For instance, studies have linked “The Greta Effect” to young people’s engagement with climate justice activism, as well as wider corporate adoption of carbon offset practices. Another identified a positive correlation between Greta-awareness and supporting collective action to reduce climate change. Ryalls has also observed it in her college classroom.
“I had a student say to me once, this was during COVID, that they were sort of born into a time where climate change is just all around them,” Ryalls said. “And she said, you know, we didn't think we would make it till 30. We really believed that kind of the environment was coming to an end, the climate, the world was going to end, you know? And so to see someone their age kind of stepping up and making this difference, I think really has been very inspirational to them.”

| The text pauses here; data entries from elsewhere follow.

(** * videojs-hls-quality-selector: the plugin class of src/plugin.js

    A shallow embedding of [HlsQualitySelectorPlugin] and the properties of
    its rendition catalog, menu synchronizer and selection applier.

    The plugin object is a record threaded through every method.  Methods
    that can raise a JavaScript [TypeError] live in a small state-and-error
    monad; [console.log] calls have no effect on the plugin and are left
    out. *)

From Stdlib Require Import Ascii.
From stdpp Require Import base strings gmap list pretty sorting.

Local Open Scope Z_scope.

(** ** JavaScript values *)

Module JS.

(** The primitive values that flow through the plugin: [undefined],
    integer numbers and strings. *)
Inductive jsval :=
| VUndef
| VNum (n : Z)
| VStr (s : string).

#[global] Instance jsval_eq_dec : EqDecision jsval.
Proof. solve_decision. Defined.

(** An optional integer property of an object: [None] is [undefined]. *)
Definition of_field (o : option Z) : jsval :=
  match o with
  | Some n => VNum n
  | None => VUndef
  end.

Definition of_name (o : option string) : jsval :=
  match o with
  | Some s => VStr s
  | None => VUndef
  end.

(** [ToBoolean]. *)
Definition truthy (v : jsval) : bool :=
  match v with
  | VUndef => false
  | VNum n => negb (n =? 0)
  | VStr s => negb (String.eqb s "")
  end.

(** [a || b]. *)
Definition logical_or (a b : jsval) : jsval := if truthy a then a else b.

(** [ToString]; integers print in decimal. *)
Definition toString (v : jsval) : string :=
  match v with
  | VUndef => "undefined"
  | VNum n => pretty n
  | VStr s => s
  end.

(** [a === b]. *)
Definition strict_eq (a b : jsval) : bool := bool_decide (a = b).

Definition digit_of (c : Ascii.ascii) : option N :=
  let n := Ascii.N_of_ascii c in
  if ((48 <=? n) && (n <=? 57))%N then Some (n - 48)%N else None.

Fixpoint parse_digits (s : string) (acc : N) : option N :=
  match s with
  | EmptyString => Some acc
  | String c s' =>
      match digit_of c with
      | Some d => parse_digits s' (10 * acc + d)%N
      | None => None
      end
  end.

(** [ToNumber] on the values above; [None] is [NaN].  A string converts
    when it is empty or a decimal integer with an optional sign. *)
Definition ToNumber (v : jsval) : option Z :=
  match v with
  | VUndef => None
  | VNum n => Some n
  | VStr EmptyString => Some 0
  | VStr (String c (String _ _ as s') as s) =>
      if Ascii.eqb c "-"%char then (λ n, - Z.of_N n) <$> parse_digits s' 0
      else if Ascii.eqb c "+"%char then Z.of_N <$> parse_digits s' 0
      else Z.of_N <$> parse_digits s 0
  | VStr s => Z.of_N <$> parse_digits s 0
  end.

(** [a < b]: two strings compare by code units, anything else after
    [ToNumber], and a comparison with [NaN] is false. *)
Definition less (a b : jsval) : bool :=
  match a, b with
  | VStr s, VStr t => String.ltb s t
  | _, _ =>
      match ToNumber a, ToNumber b with
      | Some x, Some y => x <? y
      | _, _ => false
      end
  end.

(** [a > b]. *)
Definition greater (a b : jsval) : bool := less b a.

(** A property key is an array index when it is the canonical decimal
    form of an integer below [2^32 - 1]. *)
Definition array_index (k : string) : option N :=
  match k with
  | EmptyString => None
  | _ =>
      n ← parse_digits k 0;
      if bool_decide (pretty n = k) && (n <? 4294967295)%N then Some n else None
  end.

(** An ordinary object used as a dictionary: its own properties in
    creation order. *)
Definition object (V : Type) := list (string * V).

Definition get {V} (o : object V) (k : string) : option V :=
  snd <$> find (λ kv, String.eqb (fst kv) k) o.

(** [o[k] = v]: an existing property keeps its place. *)
Fixpoint set {V} (o : object V) (k : string) (v : V) : object V :=
  match o with
  | [] => [(k, v)]
  | (k', v') :: o' =>
      if String.eqb k' k then (k', v) :: o' else (k', v') :: set o' k v
  end.

(** [Object.keys(o)]: array indices in ascending order, then the other
    keys in creation order. *)
Definition keys {V} (o : object V) : list string :=
  (pretty <$> merge_sort N.le (omap (λ kv, array_index (fst kv)) o))
  ++ filter (λ k, array_index k = None) (fst <$> o).

(** [Array.prototype.sort(comparefn)] on a list of objects.  The sort is
    stable, and with a consistent comparator its result is the one list
    that is ordered by the comparator and keeps equal elements in their
    original order; it is computed here by insertion, [x] going before [y]
    unless [comparefn(x, y) > 0].  With a comparator that is not consistent
    the language leaves the order to the engine: the result below is then
    a permutation of the input, and an engine may give another one. *)
Fixpoint sort_insert {A} (comparefn : A → A → Z) (x : A) (l : list A) : list A :=
  match l with
  | [] => [x]
  | y :: l' =>
      if comparefn x y <=? 0 then x :: y :: l' else y :: sort_insert comparefn x l'
  end.

Fixpoint sort {A} (comparefn : A → A → Z) (l : list A) : list A :=
  match l with
  | [] => []
  | x :: l' => sort_insert comparefn x (sort comparefn l')
  end.

End JS.

Import JS.

(** ** Data model *)

(** An element of the engine's quality-level list, which is an object.
    [width], [height] and [bandwidth] are integers when present. *)
Record Rendition := {
  width : option Z;
  height : option Z;
  bandwidth : option Z;
  enabled : bool
}.

(** The [attributes] property of a manifest rendition description:
    something that is not an object (absent, or a primitive), [null], or an
    object whose [NAME] and [BANDWIDTH] may be absent. *)
Inductive attributes_val :=
| AttrsNotObject
| AttrsNull
| AttrsObject (NAME : option string) (BANDWIDTH : option Z).

(** An element of the manifest's rendition description list. *)
Inductive description :=
| DescNotObject
| DescNull
| DescObject (attributes : attributes_val).

(** The [playlists] property of the streaming tech: absent, a flat list of
    descriptions, or a loader whose [master] manifest holds the list.  The
    [master] of a loader is taken to be a manifest object; a loader whose
    [master] is [null], on which [getMasterPlaylists] throws at
    [master.playlists], is not among these values. *)
Inductive playlists_val :=
| PlaylistsUndefined
| PlaylistsFlat (l : list description)
| PlaylistsMaster (master_playlists : option (list description)).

Admittedly, the concept sounded a little dusty to my ears at first (a la the Gen Z political gender gap, and am I the asshole?). Given our zero attention span culture and that it’s been five years since history’s largest climate protest, I was skeptical. Was “The Greta Effect” still relevant?
Now, judging by the polling data, my armchair answer is yes. (And no, it’s not all thanks to Greta.)
So what?
Gen Z women’s liberalism didn’t come out of this air. For years now, they’ve been keying up on the kinds of existential threats—reproductive rights, gun safety, climate justice—where there’s also real room for political change. And in a presidential election season drenched with cynicism and dangerous conspiracy theories, we need them mobilized more than ever. Like Gallup analyst Lydia Saad told the Associated Press in September, “You’ve got supermajorities of women holding these views [who are] primed to be activated to vote on these issues.”
If Democrats want to survive past November 6, they’d better take the girlies seriously before it’s too late for the party—and the planet.
Young women stepping up!! Love this (and, as a fellow millennial, hope to stand with them)!